L’homme de l’ombre oeuvrait déjà pour Canal du temps de Bruce Toussaint et Michel Denisot, au détour de la mini-série pop-parodique Mica et Benj et des vannes décalées de Louise Bourgoin. Si sa nouvelle pastille est courte comme un épisode de Bloqués et adopte une nervosité post-Bref, elle évoque surtout par son lyrisme rentre-dedans les billets d’humeur de Pierre-Emmanuel Barré sur France Inter. « Le seum c’est du mille à l’heure » nous confirme l’énervé Mica, partageant avec Cyrille Eldin son goût pour l’improvisation et la course à bout de souffle, au sein d’une émission largement contestée, « un laboratoire, un système expérimental où l’on tente de fabriquer des formes un peu nouvelles, différent de l’approche journalistique et informative de Yann Barthès ».
« Mon personnage est un anonyme, masqué sous sa rage quotidienne et trépignante, un nerd humaniste qui pourrait très bien vivre chez sa mère et fabriquer son truc dans son garage, le nez collé sur des écrans toute la journée » détaille-t-il. Conceptuel, le « seum » est ce hater aux vocalises enflammées que l’on est tous un peu, parfois. A force d’insultes et de raccourcis intellectuels illustrés en vingt-cinq extraits de vidéo à la minute, les effets zinzins de cette « mitraillette d’images » vantée par l’auteur tendent vers la catharsis pure et dure. Vincent Bolloré, Donald Trump, Nicolas Sarkozy (surnommé « Nicolald Trumpzy »), Marine Le Pen, Emmanuel Macron et François Fillon font office de guignols gesticulants au sein de ce petit théâtre irréel. La vraie victime (consentante ?) de ce barouf est le citoyen français, râleur maladif pourri par « cette fascination érotique pour la pseudo virilité ultraviolente en politique ».

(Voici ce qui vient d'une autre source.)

Fixpoint shr_list (b : Z) (l : list Z) : list Z :=
  match l with
  | [] => []
  | w :: l' =>
    (match l' with
     | v :: _ => if 0 <? b then wrap 64 (Z.shiftr w b + wrap 64 (Z.shiftl v (64 - b))) else Z.shiftr w b
     | [] => Z.shiftr w b
     end) :: shr_list b l'
  end.
Lemma shr_list_words n a b k : forall i,
  words_ok n a -> (i + k = n)%nat -> map (shr_word n a b) (seq i k) = shr_list b (drop i a).
Proof.
  induction k as [|k IH]; intros i Ha Hi.
  - rewrite drop_ge by (destruct Ha; lia). done.
  - destruct (Ha) as [Hl _]. rewrite (drop_S a (a !!! i) i) by (apply list_lookup_lookup_total_lt; lia).
    cbn [seq map shr_list]. rewrite <-IH by (done || lia). f_equal. unfold shr_word.
    destruct (decide (S i < n)%nat) as [Hs|Hs].
    + rewrite (drop_S a (a !!! S i) (S i)) by (apply list_lookup_lookup_total_lt; lia).
      rewrite (proj2 (Nat.ltb_lt i (n - 1))), andb_true_r by lia. done.
    + rewrite drop_ge by lia. by rewrite (proj2 (Nat.ltb_ge i (n - 1))), andb_false_r by lia.
Qed.
Lemma div_pow_split x y b : 0 <= b <= 64 -> (x + 2 ^ 64 * y) / 2 ^ b = x / 2 ^ b + 2 ^ (64 - b) * y.
Proof.
  intros Hb. replace (2 ^ 64 * y) with (2 ^ (64 - b) * y * 2 ^ b).
  - apply Z.div_add. assert (0 < 2 ^ b) by (apply Z.pow_pos_nonneg; lia). lia.
  - rewrite (Z.mul_comm _ y), <-Z.mul_assoc, <-Z.pow_add_r by lia. replace (64 - b + b) with 64 by lia. lia.
Qed.
Lemma shr_list_value l b : Forall (in_u 64) l -> 0 <= b < 64 -> Forall (in_u 64) (shr_list b l) /\ value (shr_list b l) = value l / 2 ^ b.
Proof.
  intros Hl Hb. assert (0 < 2 ^ b) as Hpos by (apply Z.pow_pos_nonneg; lia).
  assert (forall w, in_u 64 w -> 0 <= w / 2 ^ b < 2 ^ (64 - b)) as Hhigh.
  { intros w Hw. unfold in_u in Hw. split; [apply Z.div_pos; lia|]. apply Z.div_lt_upper_bound; [lia|].
    rewrite <-Z.pow_add_r by lia. replace (b + (64 - b)) with 64 by lia. lia. }
  assert (2 ^ (64 - b) <= 2 ^ 64) as Hle by (apply Z.pow_le_mono_r; lia).
  induction Hl as [|w l Hw Hl [IHf IHv]]; cbn [shr_list value]; [split; [constructor|]; by rewrite Z.div_0_l by lia|].
  specialize (Hhigh w Hw). rewrite IHv, div_pow_split by lia. rewrite Z.shiftr_div_pow2 by lia.
  destruct l as [|v l]; [cbn [value]; rewrite Z.div_0_l by lia; split; [constructor; [unfold in_u; lia|done]|lia]|].
  apply Forall_cons in Hl as [Hv _]. unfold in_u in Hv. destruct (0 <? b) eqn:Eb.
  - apply Z.ltb_lt in Eb. rewrite Z.shiftl_mul_pow2 by lia.
    assert (wrap 64 (v * 2 ^ (64 - b)) = (v mod 2 ^ b) * 2 ^ (64 - b)) as ->.
    { unfold wrap. replace (2 ^ 64) with (2 ^ b * 2 ^ (64 - b)) by (rewrite <-Z.pow_add_r by lia; f_equal; lia).
      apply Z.mul_mod_distr_r; [lia|]. assert (0 < 2 ^ (64 - b)) by (apply Z.pow_pos_nonneg; lia). lia. }
    pose proof (Z.mod_pos_bound v (2 ^ b) Hpos) as Hm.
    assert (2 ^ 64 = 2 ^ b * 2 ^ (64 - b)) as Hp by (rewrite <-Z.pow_add_r by lia; f_equal; lia).
    assert (in_u 64 (w / 2 ^ b + v mod 2 ^ b * 2 ^ (64 - b))) as Hin by (unfold in_u; nia).
    rewrite wrap_small by done. split; [by constructor|].
    assert (value (v :: l) = 2 ^ b * (value (v :: l) / 2 ^ b) + v mod 2 ^ b) as Hval.
    { rewrite (Z.div_mod (value (v :: l)) (2 ^ b)) at 1 by lia. f_equal. cbn [value].
      replace (2 ^ 64 * value l) with (2 ^ (64 - b) * value l * 2 ^ b) by (rewrite Hp; lia). apply Z.mod_add. lia. }
    rewrite Hp. set (q := value (v :: l) / 2 ^ b) in *. rewrite Hval. ring.
  - apply Z.ltb_ge in Eb. replace b with 0 in * by lia. rewrite Z.sub_0_r. split; [constructor; [unfold in_u; lia|done]|].
    rewrite !Z.div_1_r. lia.
Qed.
Lemma uint_shr_value n a shift :
  words_ok n a -> words_ok n (uint_shr n a shift) /\ value (uint_shr n a shift) = value a / 2 ^ Z.of_nat shift.
Proof.
  intros Ha. unfold uint_shr. set (ws := (shift / 64)%nat). set (b := Z.of_nat shift mod 64).
  assert (0 <= b < 64) as Hb by (apply Z.mod_pos_bound; lia). rewrite shift_split. fold ws b.
  assert (map (shr_word n a b) (seq ws (n - ws)) = shr_list b (drop ws a)) as ->.
  { destruct (decide (ws <= n)%nat); [apply shr_list_words; [done|lia]|].
    replace (n - ws)%nat with 0%nat by lia. by rewrite drop_ge by (destruct Ha; lia). }
  destruct (shr_list_value (drop ws a) b) as [Hf Hv]; [by apply Forall_drop; destruct Ha|done|].
  assert (length (shr_list b (drop ws a)) = (n - ws)%nat) as Hlen.
  { destruct Ha as [<- _]. rewrite <-length_drop. generalize (drop ws a). intros l. induction l; cbn; [done|by f_equal]. }
  rewrite value_app, value_zeros, Z.mul_0_r, Z.add_0_r. split.
  - split; [rewrite length_app, Hlen, length_replicate; lia|]. apply Forall_app. split; [done|by apply Forall_replicate].
  - rewrite Hv, <-Z.div_div by (try (pose proof (width_pos ws)); try (apply Z.pow_pos_nonneg); lia). f_equal.
    rewrite <-(take_drop ws a) at 2. rewrite value_app. pose proof (value_bound _ _ (proj1 (words_part n a ws Ha))) as Ht.
    destruct (decide (ws <= length a)%nat) as [Hw|Hw].
    + rewrite length_take_le in * by done. rewrite Z.mul_comm, Z.div_add, Z.div_small by lia. lia.
    + rewrite (drop_ge a ws) by lia. cbn [value]. rewrite Z.mul_0_r, Z.add_0_r. symmetry. apply Z.div_small. split; [lia|].
      eapply Z.lt_le_trans; [apply Ht|]. apply Z.pow_le_mono_r; rewrite ?length_take; lia.
Qed.

(** ** Multiplication *)

Lemma value_low n a : words_ok (S n) a -> a !!! O = value a mod 2 ^ 64.
Proof.
  intros [Hl Ha]. destruct a as [|w a]; [done|]. apply Forall_cons in Ha as [Hw _]. cbn [value lookup_total list_lookup_total].
  rewrite Z.mul_comm, Z.mod_add, Z.mod_small by (done || lia). done.
Qed.
Lemma low_u32_value n a : words_ok (S n) a -> uint_low_u32 a = value a mod 2 ^ 32.
Proof.
  intros Ha. unfold uint_low_u32, wrap. rewrite (value_low n a Ha). change (2 ^ 64) with (2 ^ 32 * 2 ^ 32).
  apply Z.mod_mod_divide. by exists (2 ^ 32).
Qed.
Lemma uint_mul_value n a b :
  words_ok (S n) a -> words_ok (S n) b ->
  words_ok (S n) (uint_mul (S n) a b) /\ value (uint_mul (S n) a b) = (value a * value b) mod width (S n).
Proof.
  intros Ha Hb. unfold uint_mul. pose proof (width_pos (S n)) as Hw.
  set (round := fun me i => uint_add (S n) me (uint_shl (S n) (uint_mul_u32 (S n) a (uint_low_u32 (uint_shr (S n) b (32 * i)))) (32 * i))).
  enough (forall m, let r := foldl round (uint_zero (S n)) (seq 0 m) in
    words_ok (S n) r /\ value r = (value a * (value b mod 2 ^ (32 * Z.of_nat m))) mod width (S n)) as Hloop.
  { specialize (Hloop (2 * S n)%nat). cbn zeta in Hloop. rewrite (Z.mod_small (value b)) in Hloop; [exact Hloop|].
    replace (32 * Z.of_nat (2 * S n)) with (64 * Z.of_nat (S n)) by lia. by apply value_bound. }
  induction m as [|m [H1 H2]]; cbn zeta.
  - cbn [seq foldl]. destruct (zero_ok (S n)) as [? ->]. change (32 * Z.of_nat 0) with 0. rewrite Z.mod_1_r, Z.mul_0_r, Z.mod_0_l by lia. done.
  - rewrite seq_S, foldl_app. cbn [foldl]. set (r := foldl round (uint_zero (S n)) (seq 0 m)) in *. rewrite Nat.add_0_l. unfold round.
    destruct (uint_shr_value (S n) b (32 * m) Hb) as [Hs Hsv]. rewrite (low_u32_value n _ Hs), Hsv.
    set (d := (value b / 2 ^ Z.of_nat (32 * m)) mod 2 ^ 32).
    destruct (mul_u32_value (S n) a d Ha) as [Hm Hmv]; [unfold d, in_u; apply Z.mod_pos_bound; lia|].
    destruct (uint_shl_value (S n) _ (32 * m) Hm) as [Hl Hlv]. destruct (uint_add_value (S n) r _ H1 Hl) as [Ho Hov].
    split; [exact Ho|]. rewrite Hov, H2, Hlv, Hmv, Zmult_mod_idemp_l, Zplus_mod_idemp_l, Zplus_mod_idemp_r. f_equal.
    replace (32 * Z.of_nat (S m)) with (32 * Z.of_nat m + 32) by lia. rewrite Z.pow_add_r, Z.rem_mul_r by (try apply Z.pow_pos_nonneg; try apply Z.pow_nonzero; lia).
    unfold d. replace (Z.of_nat (32 * m)) with (32 * Z.of_nat m) by lia. ring.
Qed.

(** ** Order and bits *)

Lemma uint_cmp_value n a b : words_ok n a -> words_ok n b -> uint_cmp a b = Z.compare (value a) (value b).
Proof.
  intros [<- Ha] [Hl Hb]. unfold uint_cmp. revert b Hl Ha Hb. induction a as [|x a IH] using rev_ind; intros b Hl Ha Hb.
  - destruct b; done.
  - destruct b as [|y b _] using rev_ind; [by rewrite length_app in Hl; cbn in Hl; lia|]. rewrite !length_app in Hl. cbn in Hl.
    apply Forall_app in Ha as [Ha Hx], Hb as [Hb Hy]. apply Forall_cons in Hx as [Hx _], Hy as [Hy _].
    rewrite !rev_app_distr, !value_app. cbn [rev app cmp_rev value]. rewrite !Z.mul_0_r, !Z.add_0_r.
    pose proof (value_bound _ a (conj eq_refl Ha)). pose proof (value_bound _ b (conj eq_refl Hb)).
    assert (length b = length a) as Hlen by lia. rewrite Hlen in *. unfold in_u in *.
    destruct (x <? y) eqn:E1; [symmetry; apply Z.compare_lt_iff; nia|]. destruct (y <? x) eqn:E2; [symmetry; apply Z.compare_gt_iff; nia|].
    replace y with x by lia. rewrite (IH b) by done. rewrite (Z.add_comm (value a)), (Z.add_comm (value b)). by rewrite Z.add_compare_mono_l.
Qed.
Lemma uint_leb_value n a b : words_ok n a -> words_ok n b -> uint_leb a b = (value a <=? value b).
Proof. intros Ha Hb. unfold uint_leb, Z.leb. by rewrite (uint_cmp_value n). Qed.
Lemma uint_ltb_value n a b : words_ok n a -> words_ok n b -> uint_ltb a b = (value a <? value b).
Proof. intros Ha Hb. unfold uint_ltb, Z.ltb. by rewrite (uint_cmp_value n). Qed.

Lemma value_testbit n a (s : nat) :
  words_ok n a -> (s / 64 < n)%nat -> Z.testbit (value a) (Z.of_nat s) = Z.testbit (a !!! (s / 64)%nat) (Z.of_nat s mod 64).
Proof.
  intros Ha Hs. rewrite (value_at n a _ Ha Hs). pose proof (value_bound _ _ (proj1 (words_part n a (s / 64) Ha))) as Ht.
  rewrite length_take_le in Ht by (destruct Ha; lia). set (k := (s / 64)%nat) in *. set (rest := value (drop (S k) a)).
  assert (Z.of_nat s = 64 * Z.of_nat k + Z.of_nat s mod 64) as Hk by (unfold k; rewrite Nat2Z.inj_div; apply Z.div_mod; lia).
  set (t := Z.of_nat s mod 64) in *. assert (0 <= t < 64) by (apply Z.mod_pos_bound; lia).
  rewrite Hk, (Z.add_comm (64 * _)), <-Z.div_pow2_bits by lia. fold (width k).
  rewrite (Z.mul_comm (width k)), Z.div_add, Z.div_small, Z.add_0_l by (pose proof (width_pos k); lia).
  rewrite <-(Z.mod_pow2_bits_low _ 64) by lia. rewrite (Z.mul_comm (2 ^ 64)), Z.mod_add by lia. apply Z.mod_pow2_bits_low. lia.
Qed.

(** The number of bits that an integer needs. *)
Definition bit_length (v B : Z) : Prop := 0 <= B /\ v < 2 ^ B /\ (0 < B -> 2 ^ (B - 1) <= v).
Lemma leading_zeros_length w : in_u 64 w -> bit_length w (64 - leading_zeros w) /\ 0 <= leading_zeros w.
Proof.
  unfold in_u, bit_length, leading_zeros. intros Hw. destruct (w =? 0) eqn:E; [apply Z.eqb_eq in E; subst; cbn; lia|]. apply Z.eqb_neq in E.
  pose proof (Z.log2_spec w ltac:(lia)) as Hlog. assert (0 <= Z.log2 w < 64) by (split; [apply Z.log2_nonneg|apply Z.log2_lt_pow2; lia]).
  replace (64 - (63 - Z.log2 w)) with (Z.succ (Z.log2 w)) by lia. replace (Z.succ (Z.log2 w) - 1) with (Z.log2 w) by lia. lia.
Qed.
Lemma word_ok n a i : words_ok n a -> (i < n)%nat -> in_u 64 (a !!! i).
Proof. intros [Hl Ha] Hi. rewrite Forall_lookup in Ha. apply (Ha i). apply list_lookup_lookup_total_lt. lia. Qed.
Lemma take_value n a i : words_ok n a -> (i < n)%nat -> value (take (S i) a) = value (take i a) + width i * (a !!! i).
Proof.
  intros [Hl _] Hi. rewrite (take_S_r _ _ (a !!! i)) by (apply list_lookup_lookup_total_lt; lia).
  rewrite value_app, length_take_le by lia. cbn [value]. lia.
Qed.
Lemma bits_from_length n a i :
  words_ok n a -> (i < n)%nat -> bit_length (value (take (S i) a)) (bits_from a i) /\ bits_from a i <= 64 * (Z.of_nat i + 1).
Proof.
  intros Ha. induction i as [|i IH]; intros Hi; rewrite (take_value n a _ Ha Hi); cbn [bits_from].
  all: pose proof (word_ok n a _ Ha Hi) as Hw; destruct (leading_zeros_length _ Hw) as [(H0 & H1 & H2) Hz].
  - cbn [take value]. rewrite width_0, Z.mul_1_l, Z.add_0_l. split; [done|lia].
  - pose proof (value_bound _ _ (proj1 (words_part n a (S i) Ha))) as Ht. rewrite length_take_le in Ht by (destruct Ha; lia).
    destruct (0 <? a !!! S i) eqn:E.
    + apply Z.ltb_lt in E. set (B := 64 - leading_zeros (a !!! S i)) in *.
      replace (0x40 * (Z.of_nat (S i) + 1) - leading_zeros (a !!! S i)) with (64 * Z.of_nat (S i) + B) by lia.
      assert (0 < B) as HB by (destruct (decide (B = 0)) as [E0|]; [rewrite E0 in H1; cbn in H1; lia|lia]).
      split; [|lia]. split_and!; [lia| |intros _].
      * rewrite Z.pow_add_r by lia. fold (width (S i)). pose proof (width_pos (S i)). nia.
      * replace (64 * Z.of_nat (S i) + B - 1) with (64 * Z.of_nat (S i) + (B - 1)) by lia. rewrite Z.pow_add_r by lia. fold (width (S i)).
        specialize (H2 HB). pose proof (width_pos (S i)). nia.
    + apply Z.ltb_ge in E. unfold in_u in Hw. replace (a !!! S i) with 0 by lia. rewrite Z.mul_0_r, Z.add_0_r.
      destruct (IH ltac:(lia)) as [IH1 IH2]. split; [exact IH1|lia].
Qed.
Lemma uint_bits_length n a : words_ok (S n) a -> bit_length (value a) (uint_bits (S n) a) /\ uint_bits (S n) a <= 64 * Z.of_nat (S n).
Proof.
  intros Ha. unfold uint_bits. replace (S n - 1)%nat with n by lia. destruct (bits_from_length (S n) a n Ha ltac:(lia)) as [H1 H2].
  rewrite take_ge in H1 by (destruct Ha; lia). split; [done|lia].
Qed.
Lemma uint_bits_zero n a : words_ok (S n) a -> uint_bits (S n) a = 0 <-> value a = 0.
Proof.
  intros Ha. destruct (uint_bits_length n a Ha) as [(H0 & H1 & H2) _]. pose proof (value_bound _ _ Ha). split.
  - intros E. rewrite E in H1. cbn in H1. lia.
  - intros E. destruct (decide (uint_bits (S n) a = 0)); [done|]. pose proof (Z.pow_pos_nonneg 2 (uint_bits (S n) a - 1)). lia.
Qed.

http://www.dailymotion.com/video/x4uyut2
De la comédie sulfateuse, vous l’aurez compris: l’orateur ne fait pas dans la dentelle et, en troll polémiste digne de ce nom, incendie « Voldemort Poutine » (alias « Vladimir Raspoutine, le dictateur de la Russie et bombardeur d’Alep ») ou Boris Johnson, parangon de « ceux qui détruisent une union supranationale par carriérisme cynique », quand il n’entrecoupe pas sans vergogne d’images d’archives des années trente celles, bien actuelles, du Front National. Une propagande délirante et ouvertement parodique, au service d’une nuance sacrifiée à l’intelligence du spectateur, capable de recul critique. « En redoublant de vitesse et d’énervement, il s’agit d’annuler l’idée de vitesse elle-même, car mettre autant d’images à un tel débit incite le public à prêter attention au discours » explique l’artiste. Bouton PAUSE recommandé.
La télé, c’est que de la télé ?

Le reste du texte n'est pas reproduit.